#### WHAT THE TASK REQUIRES:
Count every line below in which "PtrNull" occurs, then give only the count.

#### DATA SHOWN:
- - - - - - -
(* ===== verification/Conf.v ===== *)
(** * The configuration (src/conf.c)

    A recursive-descent parser over nested blocks: the top level holds settings
    and [proxy] blocks, a proxy holds [rule] blocks.  What may occur in a block is
    the table [ndL_cfinfo_table]; the parser creates proxies and rules as it
    meets them and stores values through the pointer of the current block.  A
    failure anywhere ends the whole parse. *)
From Stdlib Require Import Ascii.
From S2P Require Import Prelude Addr World Monad Packet Route Netlink Iface Session Proxy Text.

(** ** The table *)

Inductive cf_scope := NDL_DEFAULT | NDL_PROXY | NDL_RULE.
(** The types [NDL_ADDR] and [NDL_NAME] of the source have no entry in the table. *)
Inductive cf_type := NDL_NONE | NDL_INT | NDL_BOOL | NDL_LLADDR.

(** [offset]: the variable or the field a value is stored in. *)
Inductive cf_field :=
  | CfNothing
  | CfInvalidTtl | CfValidTtl | CfRenew | CfRetransLimit | CfRetransTime | CfKeepalive
  | CfRouter | CfPromiscuous | CfProxyTarget
  | CfAutowire | CfTable | CfRuleTarget.

Inductive cf_cb := CbProxy | CbRule | CbRewrite | CbMode.

Record ndL_cfinfo := mk_cf {
  cf_key : string;
  cf_scope_of : cf_scope;
  cf_type_of : cf_type;
  cf_offset : cf_field;
  cf_min : Z;
  cf_max : Z;
  cf_callback : option cf_cb }.

Definition ndL_cfinfo_table : list ndL_cfinfo := [
  mk_cf "proxy" NDL_DEFAULT NDL_NONE CfNothing 0 0 (Some CbProxy);
  mk_cf "rule" NDL_PROXY NDL_NONE CfNothing 0 0 (Some CbRule);
  mk_cf "rewrite" NDL_RULE NDL_NONE CfNothing 0 0 (Some CbRewrite);
  mk_cf "invalid-ttl" NDL_DEFAULT NDL_INT CfInvalidTtl 1000 3600000 None;
  mk_cf "valid-ttl" NDL_DEFAULT NDL_INT CfValidTtl 10000 3600000 None;
  mk_cf "renew" NDL_DEFAULT NDL_INT CfRenew 0 0 None;
  mk_cf "retrans-limit" NDL_DEFAULT NDL_INT CfRetransLimit 0 10 None;
  mk_cf "retrans-time" NDL_DEFAULT NDL_INT CfRetransTime 0 60000 None;
  mk_cf "keepalive" NDL_DEFAULT NDL_BOOL CfKeepalive 0 0 None;
  mk_cf "router" NDL_PROXY NDL_BOOL CfRouter 0 0 None;
  mk_cf "promiscuous" NDL_PROXY NDL_BOOL CfPromiscuous 0 0 None;
  mk_cf "auto" NDL_RULE NDL_NONE CfNothing 0 0 (Some CbMode);
  mk_cf "static" NDL_RULE NDL_NONE CfNothing 0 0 (Some CbMode);
  mk_cf "autowire" NDL_RULE NDL_BOOL CfAutowire 0 0 None;
  mk_cf "iface" NDL_RULE NDL_NONE CfNothing 0 0 (Some CbMode);
  mk_cf "target" NDL_PROXY NDL_LLADDR CfProxyTarget 0 0 None;
  mk_cf "target" NDL_RULE NDL_LLADDR CfRuleTarget 0 0 None;
  mk_cf "table" NDL_RULE NDL_INT CfTable 0 255 None].

#[export] Instance cf_scope_eq_dec : EqDecision cf_scope.
Proof. solve_decision. Defined.

(** The [void *ptr] of a block. *)
Inductive cf_ptr := PtrNull | PtrProxy (l : loc) | PtrRule (l : loc).

Definition ptr_proxy (p : cf_ptr) : option loc := match p with PtrProxy l => Some l | _ => None end.
Definition ptr_rule (p : cf_ptr) : option loc := match p with PtrRule l => Some l | _ => None end.

(** Stores through [ptr + offset]; a pointer of the wrong kind is a fault. *)
Definition set_conf (f : nd_conf → nd_conf) : M unit := modify (λ w, w <| w_conf := f (w_conf w) |>).
Definition set_proxy (ptr : cf_ptr) (f : nd_proxy → nd_proxy) : M unit :=
  l ← deref (ptr_proxy ptr); update w_proxies l f.
Definition set_rule (ptr : cf_ptr) (f : nd_rule → nd_rule) : M unit :=
  l ← deref (ptr_rule ptr); update w_rules l f.

Definition store_int (ptr : cf_ptr) (field : cf_field) (v : Z) : M unit :=
  match field with
  | CfInvalidTtl => set_conf (λ c, c <| nd_conf_invalid_ttl := v |>)
  | CfValidTtl => set_conf (λ c, c <| nd_conf_valid_ttl := v |>)
  | CfRenew => set_conf (λ c, c <| nd_conf_renew := v |>)
  | CfRetransLimit => set_conf (λ c, c <| nd_conf_retrans_limit := v |>)
  | CfRetransTime => set_conf (λ c, c <| nd_conf_retrans_time := v |>)
  | CfTable => set_rule ptr (λ r, r <| r_table := v |>)
  | _ => deref None
  end.

Definition store_bool (ptr : cf_ptr) (field : cf_field) (v : bool) : M unit :=
  match field with
  | CfKeepalive => set_conf (λ c, c <| nd_conf_keepalive := v |>)
  | CfRouter => set_proxy ptr (λ p, p <| p_router := v |>)
  | CfPromiscuous => set_proxy ptr (λ p, p <| p_promiscuous := v |>)
  | CfAutowire => set_rule ptr (λ r, r <| r_autowire := v |>)
  | _ => deref None
  end.

Definition store_lladdr (ptr : cf_ptr) (field : cf_field) (v : nd_lladdr) : M unit :=
  match field with
  | CfProxyTarget => set_proxy ptr (λ p, p <| p_target := v |>)
  | CfRuleTarget => set_rule ptr (λ r, r <| r_target := v |>)
  | _ => deref None
  end.

(** ** Parsing *)

(** [false]; [true] with the new position; or the model ran out of fuel. *)
Inductive parsed := PFail | POk (st : ndL_state) | PFuel.

(** The [switch (t->type)] of [ndL_parse_block]. *)
Definition parse_value (t : ndL_cfinfo) (ptr : cf_ptr) (st : ndL_state) : M (option ndL_state) :=
  match cf_type_of t with
  | NDL_NONE => mret (Some st)
  | NDL_BOOL =>
      match ndL_accept_bool st with
      | None => mret None
      | Some (v, st) => store_bool ptr (cf_offset t) v;; mret (Some st)
      end
  | NDL_INT =>
      match ndL_accept_int st (cf_min t) (cf_max t) with
      | None => mret None
      | Some (v, st) => store_int ptr (cf_offset t) v;; mret (Some st)
      end
  | NDL_LLADDR =>
      match ndL_accept_lladdr st with
      | None => mret None
      | Some (v, st) => store_lladdr ptr (cf_offset t) v;; mret (Some st)
      end
  end.

Definition IF_NAMESIZE : nat := 16.

Section conf.
Context {BO : ByteOrder}.

(** An optional prefix length after an address. *)
Definition accept_prefix (st : ndL_state) : option (Z * ndL_state) :=
  let '(c, st) := ndL_accept st (bytes_of_string "/") in
  if negb (c =? 0) then ndL_accept_int st 0 128 else Some (128, st).

Definition ndL_parse_rewrite (st : ndL_state) (rule : loc) : M parsed :=
  match ndL_accept_addr st with
  | None => mret PFail
  | Some (addr, st) =>
      update w_rules rule (λ r, r <| r_rewrite_tgt := addr |>);;
      match accept_prefix st with
      | None => mret PFail
      | Some (pflen, st) =>
          update w_rules rule (λ r, r <| r_rewrite_pflen := pflen |>);;
          mret (POk st)
      end
  end.

Definition ndL_parse_mode (key : string) (st : ndL_state) (rule : loc) : M parsed :=
  r ← load w_rules rule;
  if negb (bool_decide (r_mode r = ND_MODE_UNKNOWN)) then mret PFail
  else if bool_decide (key = "auto") then
    update w_rules rule (λ r, r <| r_mode := ND_MODE_AUTO |>);; mret (POk st)
  else if bool_decide (key = "static") then
    update w_rules rule (λ r, r <| r_mode := ND_MODE_STATIC |>);; mret (POk st)
  else
    match ndL_accept_name st IF_NAMESIZE with
    | None => mret PFail
    | Some (buf, st) =>
        update w_rules rule (λ r, r <| r_ifname := cstring buf |>);;
        update w_rules rule (λ r, r <| r_mode := ND_MODE_IFACE |>);;
        mret (POk st)
    end.

(** The callbacks that open a block get the block parser as an argument. *)
Section blocks.
Context (parse_block : cf_scope → cf_ptr → ndL_state → M parsed).

Definition ndL_parse_rule (st : ndL_state) (proxy : loc) : M parsed :=
  rule ← nd_rule_create proxy;
  match ndL_accept_addr st with
  | None => mret PFail
  | Some (addr, st) =>
      update w_rules rule (λ r, r <| r_addr := addr |>);;
      match accept_prefix st with
      | None => mret PFail
      | Some (prefix, st) =>
          update w_rules rule (λ r, r <| r_prefix := prefix |>);;
          update w_rules rule (λ r, r <| r_table := 254 |>);;
          res ← parse_block NDL_RULE (PtrRule rule) st;
          match res with
          | POk st =>
              r ← load w_rules rule;
              if bool_decide (r_mode r = ND_MODE_UNKNOWN) then mret PFail
              else if r_autowire r && negb (bool_decide (r_mode r = ND_MODE_IFACE)) then mret PFail
              else mret (POk st)
          | res => mret res
          end
      end
  end.

Definition ndL_parse_proxy (st : ndL_state) : M parsed :=
  match ndL_accept_name st IF_NAMESIZE with
  | None => mret PFail
  | Some (ifname, st) =>
      proxy ← nd_proxy_create (cstring ifname);
      match proxy with
      | None => mret PFail
      | Some proxy => parse_block NDL_PROXY (PtrProxy proxy) st
      end
  end.

(** [t->cb(state, t, ptr)] *)
Definition run_cb (t : ndL_cfinfo) (ptr : cf_ptr) (st : ndL_state) (cb : cf_cb) : M parsed :=
  match cb with
  | CbProxy => ndL_parse_proxy st
  | CbRule => proxy ← deref (ptr_proxy ptr); ndL_parse_rule st proxy
  | CbRewrite => rule ← deref (ptr_rule ptr); ndL_parse_rewrite st rule
  | CbMode => rule ← deref (ptr_rule ptr); ndL_parse_mode (cf_key t) st rule
  end.
End blocks.

(** The head of [ndL_parse_block], up to its loop. *)
Definition enter_block (loop : cf_scope → cf_ptr → ndL_state → M parsed) (scope : cf_scope)
    (ptr : cf_ptr) (st : ndL_state) : M parsed :=
  let st := ndL_skip st in
  if bool_decide (scope = NDL_DEFAULT) then loop scope ptr st
  else
    let '(c, st) := ndL_accept st (bytes_of_string "{") in
    if c =? 0 then mret PFail else loop scope ptr st.

(** The entry of the table for a key: the first of that scope. *)
Definition find_cfinfo (scope : cf_scope) (key : string) : option ndL_cfinfo :=
  List.find (λ t, bool_decide (cf_scope_of t = scope) && bool_decide (key = cf_key t)) ndL_cfinfo_table.

(** What must follow a setting: the end, [}] or a newline. *)
Definition at_separator (st : ndL_state) : bool :=
  match st_rest st with
  | [] => true
  | c :: _ => (c =? chr "}") || (c =? NEWLINE)
  end.

(** The loop of [ndL_parse_block].  Every iteration that goes on consumes a byte. *)
Fixpoint block_loop (fuel : nat) (scope : cf_scope) (ptr : cf_ptr) (st : ndL_state) : M parsed :=
  match fuel with
  | O => mret PFuel
  | S fuel =>
      let '(c, st) := ndL_accept (ndL_skip st) (NEWLINE :: bytes_of_string "}") in
      if c =? chr "}" then mret (if bool_decide (scope = NDL_DEFAULT) then PFail else POk st)
      else if c =? NEWLINE then block_loop fuel scope ptr st
      else if ndL_eof st then mret (if bool_decide (scope = NDL_DEFAULT) then POk st else PFail)
      else
      match ndL_accept_name st 32 with
      | None => mret PFail
      | Some (key, st) =>
          match find_cfinfo scope (cstring key) with
          | None => mret PFail
          | Some t =>
              value ← parse_value t ptr (ndL_skip st);
              match value with
              | None => mret PFail
              | Some st =>
                  res ← match cf_callback t with
                        | None => mret (POk st)
                        | Some cb => run_cb (enter_block (block_loop fuel)) t ptr (ndL_skip st) cb
                        end;
                  match res with
                  | POk st =>
                      let st := ndL_skip st in
                      if at_separator st then block_loop fuel scope ptr st else mret PFail
                  | res => mret res
                  end
              end
          end
      end
  end.

Definition ndL_parse_block (fuel : nat) : cf_scope → cf_ptr → ndL_state → M parsed :=
  enter_block (block_loop fuel).

(** [nd_conf_load] on the bytes of the file; [None] when it cannot be opened or
    read.  An empty file cannot be read either: [fread] of nothing returns 0. *)
Definition nd_conf_load (file : option (list Z)) : M parsed :=
  match file with
  | None | Some [] => mret PFail
  | Some data => ndL_parse_block (S (length data)) NDL_DEFAULT PtrNull (mk_state data 1 0)
  end.
End conf.
(** C37: The allocator never hands out memory that is in use.  For a program that frees
    only objects it has, with their size, in every reachable state: the live
    objects do not overlap, each lies behind the header of a chunk at an offset
    that is a multiple of 8, no chunk is larger than 1 MiB; and a request of 1 to 128
    bytes is served as long as [malloc] is, with an object that overlaps no
    live one. *)
Theorem allocator_safe st live :
  heap_reachable st live →
  pairwise live ∧ Forall (in_chunk (ndL_chunks st)) live ∧
  (∀ c, c ∈ ndL_chunks st → ch_size c ≤ 1048576) ∧
  ∀ size, 0 < size ≤ 128 →
    ∃ p st', nd_alloc true size st = AOk p st' ∧ size ≤ round8 size ∧ (8 | p.2) ∧
      Forall (disjoint (p, round8 size)) live.
Proof.
  intros Hreach. pose proof (heap_reachable_inv _ _ Hreach) as Hinv.
  assert (∀ live st, alloc_inv live st → pairwise live ∧ Forall (in_chunk (ndL_chunks st)) live) as Hlive.
  { clear. intros live st [_ _ _ _ _ Hb Hd]. apply Forall_app in Hb as [? _]. split; [|done].
    revert Hd. clear. induction live as [|b live IH]; cbn; [done|]. rewrite Forall_app. intros [[? _] ?]. auto. }
  destruct (Hlive _ _ Hinv) as [Hpw Hin]. split_and!; [done|done| |].
  { intros c Hc. by destruct (ai_chunk _ _ Hinv c Hc) as (_ & _ & _ & ?). }
  intros size Hs. destruct (nd_alloc true size st) as [p st'|] eqn:Ha.
  - assert (0 ≤ size) as Hs0 by lia. destruct (nd_alloc_inv _ _ _ _ _ _ Hinv Hs0 Ha) as [Hinv' _].
    destruct (Hlive _ _ Hinv') as [[Hd _] Hin']. exists p, st'. split_and!; [done|by apply round8_spec| |done].
    apply Forall_cons_1 in Hin' as [(c & _ & _ & _ & _ & _ & ? & _) _]. done.
  - exfalso. revert Ha. unfold nd_alloc, NDPPD_MAX_ALLOC.
    destruct (Z.eqb_spec size 0); [lia|]. destruct (Z.ltb_spec 128 size); [lia|]. cbn [orb].
    destruct (_ !!! _); [|done]. by destruct (alloc_in_chunks _ _) as [[? ?]|].
Qed.

(** At exit every chunk is given back to [malloc], once, and nothing else is. *)
Theorem alloc_cleanup_complete st live owned :
  heap_reachable st live → list_to_set (map ch_addr (ndL_chunks st)) ⊆ owned →
  nd_alloc_cleanup st owned = Some (owned ∖ list_to_set (map ch_addr (ndL_chunks st))).
Proof.
  intros Hreach. pose proof (ai_unique _ _ (heap_reachable_inv _ _ Hreach)) as Hnd. unfold nd_alloc_cleanup.
  revert owned Hnd. clear. induction (ndL_chunks st) as [|c rest IH]; intros owned Hnd Hsub; cbn [map list_to_set free_chunks].
  - by rewrite difference_empty_L.
  - cbn [map] in Hnd. apply list.NoDup_cons in Hnd as [Hc Hnd]. cbn [map list_to_set] in Hsub.
    rewrite decide_True by set_solver. rewrite IH; [|done|].
    + by rewrite difference_difference_l_L.
    + intros x Hx. apply elem_of_difference. split; [set_solver|]. rewrite elem_of_singleton. intros ->.
      by rewrite elem_of_list_to_set in Hx.
Qed.

(** Two objects of 120 and 22 bytes, the first one freed. *)
Definition heap_after {A} (st : alloc_state) (r : alloc_result A) : alloc_state :=
  match r with AOk _ st' => st' | AFatal => st end.
Definition heap_demo1 : alloc_state := heap_after alloc_init (nd_alloc true 120 alloc_init).
Definition heap_demo2 : alloc_state := heap_after heap_demo1 (nd_alloc true 22 heap_demo1).
Definition heap_demo : alloc_state := heap_after heap_demo2 (nd_free (0%nat, 24) 120 heap_demo2).

Lemma heap_demo_reachable : heap_reachable heap_demo [((0%nat, 144), 24)].
Proof.
  apply (heap_free heap_demo2 [((0%nat, 144), 24)] [] (0%nat, 24) 120); [|done|reflexivity].
  apply (heap_alloc heap_demo1 [((0%nat, 24), 120)] true 22); [|done|reflexivity].
  apply (heap_alloc alloc_init [] true 120); [apply heap_start|done|reflexivity].
Qed.

Lemma allocator_safe_witness :
  pairwise [((0%nat, 144), 24)] ∧ Forall (in_chunk (ndL_chunks heap_demo)) [((0%nat, 144), 24)] ∧
  (∀ c, c ∈ ndL_chunks heap_demo → ch_size c ≤ 1048576) ∧
  ∀ size, 0 < size ≤ 128 →
    ∃ p st', nd_alloc true size heap_demo = AOk p st' ∧ size ≤ round8 size ∧ (8 | p.2) ∧
      Forall (disjoint (p, round8 size)) [((0%nat, 144), 24)].
Proof. apply (allocator_safe heap_demo [((0%nat, 144), 24)]). exact heap_demo_reachable. Defined.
- - - - - - -
#### RESPONSE AREA:
2